結論テキスト
本願商標は、登録すべきものとする。
Trademark Appeal Case
本データベースは、特許庁の審決例をAIで解析・要約したものです。拒絶理由通知に対する意見書作成や、審判請求書等の作成時の参考としてお役立てください。
| 審判番号 | 不服2006−12974(T2006−12974/J1) |
|---|---|
| 審判種別 | 不服 |
| 結論 | 勝訴(請求認容) |
本願商標は、「インセクト」の片仮名文字を標準文字で書してなり、第41類及び第42類に属する願書記載のとおりの役務を指定役務として、平成17年9月20日に登録出願されたものである。
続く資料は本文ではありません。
Lemma wf_reachable (mapped : bool) (d : db) : reachable mapped d -> wf d.
Proof.
  induction 1 as [|d rq ep res d' _ IH _ H].
  - split; simpl; intros _ [].
  - eapply wf_handle; eassumption.
Qed.

Lemma reachable_db_0900 : reachable true db_0900.
Proof.
  apply reach_step with (d := mkdb [room10] []) (rq := Bearer alice)
    (ep := PostBooking (mkBookingCreate 1 t0900 (Some "Team Meeting") 5))
    (res := Ok (RBooking (Booking.mk 1 1 (uid alice) t0900 (t0900 + HOUR) (Some "Team Meeting")))).
  - apply reach_step with (d := mkdb [] []) (rq := Bearer alice)
      (ep := PostRoom (mkRoomCreate "Test Room" 10 (Some "Floor 1")))
      (res := Ok (RRoom room10)); [apply reach_init | reflexivity | reflexivity].
  - reflexivity.
  - reflexivity.
Qed.

Lemma wf_booking_of (mapped : bool) (d : db) (i : Z) (b : Booking.t) :
  reachable mapped d -> find_booking d i = Some b ->
  misaligned (Booking.start_time b) = false
  /\ Booking.end_time b = Booking.start_time b + HOUR.
Proof.
  intros Hr Hf. apply wf_reachable in Hr as [_ Hb].
  apply find_booking_some in Hf as [Hin _]. apply Hb in Hin as [Hv He].
  split; [|exact He]. unfold valid_start_time in Hv. now destruct (misaligned _).
Qed.

(** ** C6: an update of the purpose alone *)

(** C6 (as amended). An update by its owner that sets only [purpose] on a
    booking of a reachable database succeeds whatever the other bookings
    are; the only check it runs is the start-time alignment check on the
    unchanged start time (no room lookup, no overlap query), and it keeps
    the booking's room_id, user_id, start_time and end_time. *)
Theorem update_purpose_only (mapped : bool) (d : db) (booking_id : Z)
    (b : Booking.t) (p : option string) (current_user : user) :
  reachable mapped d ->
  find_booking d booking_id = Some b ->
  Booking.user_id b = uid current_user ->
  let b' := Booking.mk (Booking.id b) (Booking.room_id b) (Booking.user_id b)
              (Booking.start_time b) (Booking.end_time b) p in
  update_booking_traced mapped booking_id (mkBookingUpdate None None (Some p))
    d current_user
  = ((Ok b', replace_booking d booking_id b'), [GValidate (Booking.start_time b)]).
Proof.
  intros Hr Hf Hu b'.
  destruct (wf_booking_of mapped d booking_id b Hr Hf) as [Hm He].
  unfold update_booking_traced. rewrite Hf, Hu, Z.eqb_refl. simpl.
  rewrite Hm. unfold b'. rewrite He. reflexivity.
Qed.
原査定において、本願の拒絶の理由に引用した登録第3359651号商標は、「INCEPT」の欧文字を書してなり、平成5年11月22日に登録出願、第42類に属する商標登録原簿記載のとおりの役務を指定役務として同9年11月14日に設定登録されたものである。
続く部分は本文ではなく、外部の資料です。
(** * GoKoala: the features pipeline, its cursor codec and the engine's
      response handling, embedded in Rocq.

    The definitions below follow the Go sources function by function:

    - [ogc/features/domain/cursor.go]   ([Cursor])
    - [ogc/features/domain/mapper.go]   ([Mapper])
    - [ogc/features/datasources/geopackage] ([GeoPackage])
    - [ogc/features/main.go]            ([Features])
    - [engine/engine.go]                ([Engine])

    together with the fragments of the Go standard library they call
    ([encoding/base64], [math/big], [bytes], [strconv], [net/http]).

    Go values are represented as follows: [int], [int64] and [uint] are [Z]
    (wrap-around written out where a conversion can overflow), a [byte] is
    [Byte.byte], a [[]byte] is [list byte], a Go [string] is [string], a Go
    [map] is a [gmap].  A function that can panic returns a [result]. *)

From Stdlib Require Import ZArith Lia List String Ascii.
From Stdlib Require Strings.Byte.
From coqutil Require Import Byte.
From stdpp Require Import base option list gmap strings sorting pretty.

Local Open Scope Z_scope.

(* ===================================================================== *)
(** * Go runtime: normal return or panic *)
(* ===================================================================== *)

Module Go.

(** The outcome of a call that may panic (failed type assertion, index out
    of range).  A Go [error] is an ordinary return value and lives inside
    [Ok]. *)
Inductive result (A : Type) : Type :=
| Ok (a : A)
| Panic (msg : string).
Global Arguments Ok {A} a.
Global Arguments Panic {A} msg.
同じく、登録第4560996号商標は、「Incept」の欧文字と「インセプト」の片仮名文字とを二段に書してなり、平成12年7月14日に登録出願、第42類に属する商標登録原簿記載のとおりの役務を指定役務として、同14年4月19日に設定登録されたものである。
以下、これらを総称して、「引用商標」という。
本願商標は、上記1のとおりの構成よりなり、その構成文字より「インセクト」の称呼を生ずること明かである。一方、引用商標は、上記2のとおりの構成よりなり、その構成文字より「インセプト」の称呼を生ずるものと認められる。
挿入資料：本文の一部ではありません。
Definition GetStatusPriority (statusName : string) : Z :=
  let status := strings.ToLower (strings.TrimSpace statusName) in
  match statusPriority !! status with
  | Some p => p
  | None => 999
  end.

(** ** The part of package [time] the program uses *)

Module time.

(** An instant: nanoseconds since 1970-01-01T00:00:00Z. *)
Definition Time : Type := Z.

Definition Before (t u : Time) : bool := t <? u.
Definition After (t u : Time) : bool := u <? t.

Definition Second : Z := 1000000000.
Definition Hour : Z := 3600 * Second.

(** The zero [Time], January 1 of year 1, 00:00 UTC. *)
Definition zeroTime : Time := -62135596800 * Second.

(** [t.Truncate(d)]: [t] rounded down to a multiple of [d] since the zero
    time; [t] itself when [d <= 0]. *)
Definition Truncate (t : Time) (d : Z) : Time :=
  if d <=? 0 then t else t - (t - zeroTime) mod d.

(** *** Calendar *)

Definition isLeap (year : Z) : bool :=
  (year mod 4 =? 0) && (negb (year mod 100 =? 0) || (year mod 400 =? 0)).

Definition daysIn (month year : Z) : Z :=
  if month =? 2 then (if isLeap year then 29 else 28)
  else if (month =? 4) || (month =? 6) || (month =? 9) || (month =? 11)
       then 30 else 31.

(** Days from 1970-01-01 to the given day of the proleptic Gregorian
    calendar. *)
Definition daysSinceEpoch (year month day : Z) : Z :=
  let y := if month <=? 2 then year - 1 else year in
  let era := y / 400 in
  let yoe := y - era * 400 in
  let mp := (month + 9) mod 12 in
  let doy := (153 * mp + 2) / 5 + day - 1 in
  let doe := yoe * 365 + yoe / 4 - yoe / 100 + doy in
  era * 146097 + doe - 719468.

(** [time.Date(year, month, day, hour, min, sec, nsec, time.UTC)] for fields
    that are in range. *)
Definition Date (year month day hour min sec nsec : Z) : Time :=
  (daysSinceEpoch year month day * 86400 + hour * 3600 + min * 60 + sec)
  * Second + nsec.

(** *** Layouts

    A layout is the sequence of chunks [nextStdChunk] cuts the layout string
    into; only the chunks of the layouts the program passes to [time.Parse]
    are listed. *)
Inductive chunk : Type :=
  | stdLongYear                  (* 2006 *)
  | stdZeroMonth                 (* 01 *)
  | stdZeroDay                   (* 02 *)
  | stdHour                      (* 15 *)
  | stdZeroMinute                (* 04 *)
  | stdZeroSecond                (* 05 *)
  | stdFracSecond0 (digits : nat) (* .000 *)
  | stdNumTZ                     (* -0700 *)
  | stdISO8601ColonTZ            (* Z07:00 *)
  | Lit (prefix : string).       (* text copied verbatim *)

Definition dateChunks : list chunk :=
  [stdLongYear; Lit "-"; stdZeroMonth; Lit "-"; stdZeroDay].

Definition clockChunks : list chunk :=
  [Lit "T"; stdHour; Lit ":"; stdZeroMinute; Lit ":"; stdZeroSecond].

(** ["2006-01-02T15:04:05.000-0700"] *)
Definition layoutMillisNumTZ : list chunk :=
  dateChunks ++ clockChunks ++ [stdFracSecond0 3; stdNumTZ].
(** ["2006-01-02T15:04:05.000Z"]: a [Z] that no zone layout follows is text. *)
Definition layoutMillisZ : list chunk :=
  dateChunks ++ clockChunks ++ [stdFracSecond0 3; Lit "Z"].
(** ["2006-01-02T15:04:05-0700"] *)
Definition layoutNumTZ : list chunk :=
  dateChunks ++ clockChunks ++ [stdNumTZ].
(** ["2006-01-02T15:04:05Z"] *)
Definition layoutZ : list chunk :=
  dateChunks ++ clockChunks ++ [Lit "Z"].
(** [time.RFC3339], ["2006-01-02T15:04:05Z07:00"] *)
Definition RFC3339 : list chunk :=
  dateChunks ++ clockChunks ++ [stdISO8601ColonTZ].
(** ["2006-01-02"] *)
Definition layoutDate : list chunk := dateChunks.

(** *** Scanning *)

Definition isDigit (c : ascii) : bool :=
  let n := nat_of_ascii c in ((48 <=? n) && (n <=? 57))%nat.

Definition digitVal (c : ascii) : Z := Z.of_nat (nat_of_ascii c) - 48.

(** [getnum s fixed]: a number of one or two digits, of exactly two when
    [fixed]; the rest of the input comes with it. *)
Definition getnum (s : string) (fixed : bool) : option (Z * string) :=
  match s with
  | String a rest =>
      if isDigit a then
        match rest with
        | String b rest' =>
            if isDigit b then Some (digitVal a * 10 + digitVal b, rest')
            else if fixed then None else Some (digitVal a, rest)
        | EmptyString => if fixed then None else Some (digitVal a, rest)
        end
      else None
  | EmptyString => None
  end.

(** [leadingInt] on a string that must be digits to its end. *)
Fixpoint allDigits (acc : Z) (s : string) : option Z :=
  match s with
  | EmptyString => Some acc
  | String c s' =>
      if isDigit c then allDigits (acc * 10 + digitVal c) s' else None
  end.

(** [atoi]: an optional sign, then digits to the end. *)
Definition atoi (s : string) : option Z :=
  match s with
  | String "-" s' => option_map Z.opp (allDigits 0 s')
  | String "+" s' => allDigits 0 s'
  | _ => allDigits 0 s
  end.

(** [skip value prefix] for a prefix without spaces. *)
Fixpoint skip (value prefix : string) {struct prefix} : option string :=
  match prefix with
  | EmptyString => Some value
  | String p prefix' =>
      match value with
      | String v value' => if Ascii.eqb v p then skip value' prefix' else None
      | EmptyString => None
      end
  end.

Definition commaOrPeriod (c : ascii) : bool :=
  Ascii.eqb c "." || Ascii.eqb c ",".

Definition take (n : nat) (s : string) : string := String.substring 0 n s.
Definition drop (n : nat) (s : string) : string :=
  String.substring n (String.length s - n) s.

(** [parseNanoseconds value nbytes]: [value[0]] is the separator and
    [value[1:nbytes]] the digits, of which nine at most are read. *)
Definition parseNanoseconds (value : string) (nbytes : nat) : option Z :=
  match value with
  | String c _ =>
      if commaOrPeriod c then
        let nbytes := Nat.min nbytes 10 in
        match atoi (drop 1 (take nbytes value)) with
        | Some ns =>
            if ns <? 0 then None
            else Some (ns * 10 ^ Z.of_nat (10 - nbytes))
        | None => None
        end
      else None
  | EmptyString => None
  end.

(** Length of the run of digits that starts [value]. *)
Fixpoint digitRun (value : string) : nat :=
  match value with
  | String c rest => if isDigit c then S (digitRun rest) else O
  | EmptyString => O
  end.

(** The fields a parse collects. *)
Record fields : Type := mkFields {
  f_year : Z; f_month : Z; f_day : Z;
  f_hour : Z; f_min : Z; f_sec : Z; f_nsec : Z;
  f_zoneOffset : Z   (* seconds east of UTC; 0 for [Z] and for no zone *)
}.

Definition noFields : fields := mkFields 0 (-1) (-1) 0 0 0 0 0.

(** A numeric zone offset, [-0700] or, with [colon], [-07:00]: the offset in
    seconds and the rest of the input. *)
Definition parseOffset (colon : bool) (value : string) : option (Z * string) :=
  let finish (sign h1 h2 m1 m2 : ascii) (rest : string) :=
    match getnum (String h1 (String h2 EmptyString)) true,
          getnum (String m1 (String m2 EmptyString)) true with
    | Some (hr, _), Some (mm, _) =>
        if (24 <? hr) || (60 <? mm) then None
        else
          let zoneOffset := (hr * 60 + mm) * 60 in
          if Ascii.eqb sign "+" then Some (zoneOffset, rest)
          else if Ascii.eqb sign "-" then Some (- zoneOffset, rest)
          else None
    | _, _ => None
    end in
  if colon then
    match value with
    | String sign (String h1 (String h2 (String c (String m1 (String m2 rest))))) =>
        if Ascii.eqb c ":" then finish sign h1 h2 m1 m2 rest else None
    | _ => None
    end
  else
    match value with
    | String sign (String h1 (String h2 (String m1 (String m2 rest)))) =>
        finish sign h1 h2 m1 m2 rest
    | _ => None
    end.

(** A fraction of a second met right after the seconds when the layout has
    none there: it is read all the same. *)
Definition optionalFraction (value : string) : option (Z * string) :=
  match value with
  | String c (String d _) =>
      if commaOrPeriod c && isDigit d then
        let n := S (digitRun (drop 1 value)) in
        match parseNanoseconds value n with
        | Some nsec => Some (nsec, drop n value)
        | None => None
        end
      else Some (0, value)
  | _ => Some (0, value)
  end.

(** The loop of [parse]: one layout chunk at a time, against the front of
    [value]; text left over at the end of the layout is an error. *)
Fixpoint parseChunks (layout : list chunk) (value : string) (f : fields)
    : option fields :=
  match layout with
  | [] => match value with EmptyString => Some f | _ => None end
  | c :: layout' =>
      match c with
      | Lit prefix =>
          match skip value prefix with
          | Some value' => parseChunks layout' value' f
          | None => None
          end
      | stdLongYear =>
          match value with
          | String d _ =>
              if (4 <=? String.length value)%nat && isDigit d then
                match atoi (take 4 value) with
                | Some year =>
                    parseChunks layout' (drop 4 value)
                      (mkFields year (f_month f) (f_day f) (f_hour f)
                         (f_min f) (f_sec f) (f_nsec f) (f_zoneOffset f))
                | None => None
                end
              else None
          | EmptyString => None
          end
      | stdZeroMonth =>
          match getnum value true with
          | Some (month, value') =>
              if (month <=? 0) || (12 <? month) then None
              else parseChunks layout' value'
                     (mkFields (f_year f) month (f_day f) (f_hour f)
                        (f_min f) (f_sec f) (f_nsec f) (f_zoneOffset f))
          | None => None
          end
      | stdZeroDay =>
          (* any two digits here; the day is checked against the month
             once the whole value is read *)
          match getnum value true with
          | Some (day, value') =>
              parseChunks layout' value'
                (mkFields (f_year f) (f_month f) day (f_hour f)
                   (f_min f) (f_sec f) (f_nsec f) (f_zoneOffset f))
          | None => None
          end
      | stdHour =>
          match getnum value false with
          | Some (hour, value') =>
              if (hour <? 0) || (24 <=? hour) then None
              else parseChunks layout' value'
                     (mkFields (f_year f) (f_month f) (f_day f) hour
                        (f_min f) (f_sec f) (f_nsec f) (f_zoneOffset f))
          | None => None
          end
      | stdZeroMinute =>
          match getnum value true with
          | Some (min, value') =>
              if (min <? 0) || (60 <=? min) then None
              else parseChunks layout' value'
                     (mkFields (f_year f) (f_month f) (f_day f) (f_hour f)
                        min (f_sec f) (f_nsec f) (f_zoneOffset f))
          | None => None
          end
      | stdZeroSecond =>
          match getnum value true with
          | Some (sec, value') =>
              if (sec <? 0) || (60 <=? sec) then None
              else
                let f' := mkFields (f_year f) (f_month f) (f_day f) (f_hour f)
                            (f_min f) sec (f_nsec f) (f_zoneOffset f) in
                match layout' with
                | stdFracSecond0 _ :: _ => parseChunks layout' value' f'
                | _ =>
                    match optionalFraction value' with
                    | Some (nsec, value'') =>
                        parseChunks layout' value''
                          (mkFields (f_year f) (f_month f) (f_day f)
                             (f_hour f) (f_min f) sec nsec (f_zoneOffset f))
                    | None => None
                    end
                end
          | None => None
          end
      | stdFracSecond0 digits =>
          let ndigit := S digits in
          if (String.length value <? ndigit)%nat then None
          else
            match parseNanoseconds value ndigit with
            | Some nsec =>
                parseChunks layout' (drop ndigit value)
                  (mkFields (f_year f) (f_month f) (f_day f) (f_hour f)
                     (f_min f) (f_sec f) nsec (f_zoneOffset f))
            | None => None
            end
      | stdNumTZ =>
          match parseOffset false value with
          | Some (off, value') =>
              parseChunks layout' value'
                (mkFields (f_year f) (f_month f) (f_day f) (f_hour f)
                   (f_min f) (f_sec f) (f_nsec f) off)
          | None => None
          end
      | stdISO8601ColonTZ =>
          match value with
          | String "Z" value' => parseChunks layout' value' f
          | _ =>
              match parseOffset true value with
              | Some (off, value') =>
                  parseChunks layout' value'
                    (mkFields (f_year f) (f_month f) (f_day f) (f_hour f)
                       (f_min f) (f_sec f) (f_nsec f) off)
              | None => None
              end
          end
      end
  end.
そして、本願商標より生ずる「インセクト」の称呼と、引用商標より生ずる「インセプト」の称呼とを比較するに、両者は、いずれも5音節中の第4音において、「ク」と「プ」の音の差異を有するところ、「ク」の音の子音「k」は、軟口蓋音であるのに対して、「プ」の音の子音「p」は、両唇音であってその調音場所を異にし、5音節という比較的短い音構成にあっては、該差異音は、明瞭に聴取されるものであるから、両商標は、称呼上相紛れることはないとみるのが相当である。
また、本願商標と引用商標とは、外観上相紛れるおそれがない程に相違し、さらに、観念についてみると、本願商標は、「昆虫」の意味を有する親しまれた英語「insect」に通じるものであることから、「昆虫」の観念を生ずるのに対し、引用商標は、特定の意味を想起させない一種の造語と認められるものであって、観念上は比較できないものである。
したがって、本願商標と引用商標とは、外観、称呼及び観念のいずれの点においても紛れるおそれのない非類似の商標といわなければならないから、本願商標を商標法第4条第1項第11号に該当するとした原査定は、取消しを免れない。
その他、政令で定める期間内に本願について拒絶の理由を発見しない。
よって、結論のとおり審決する。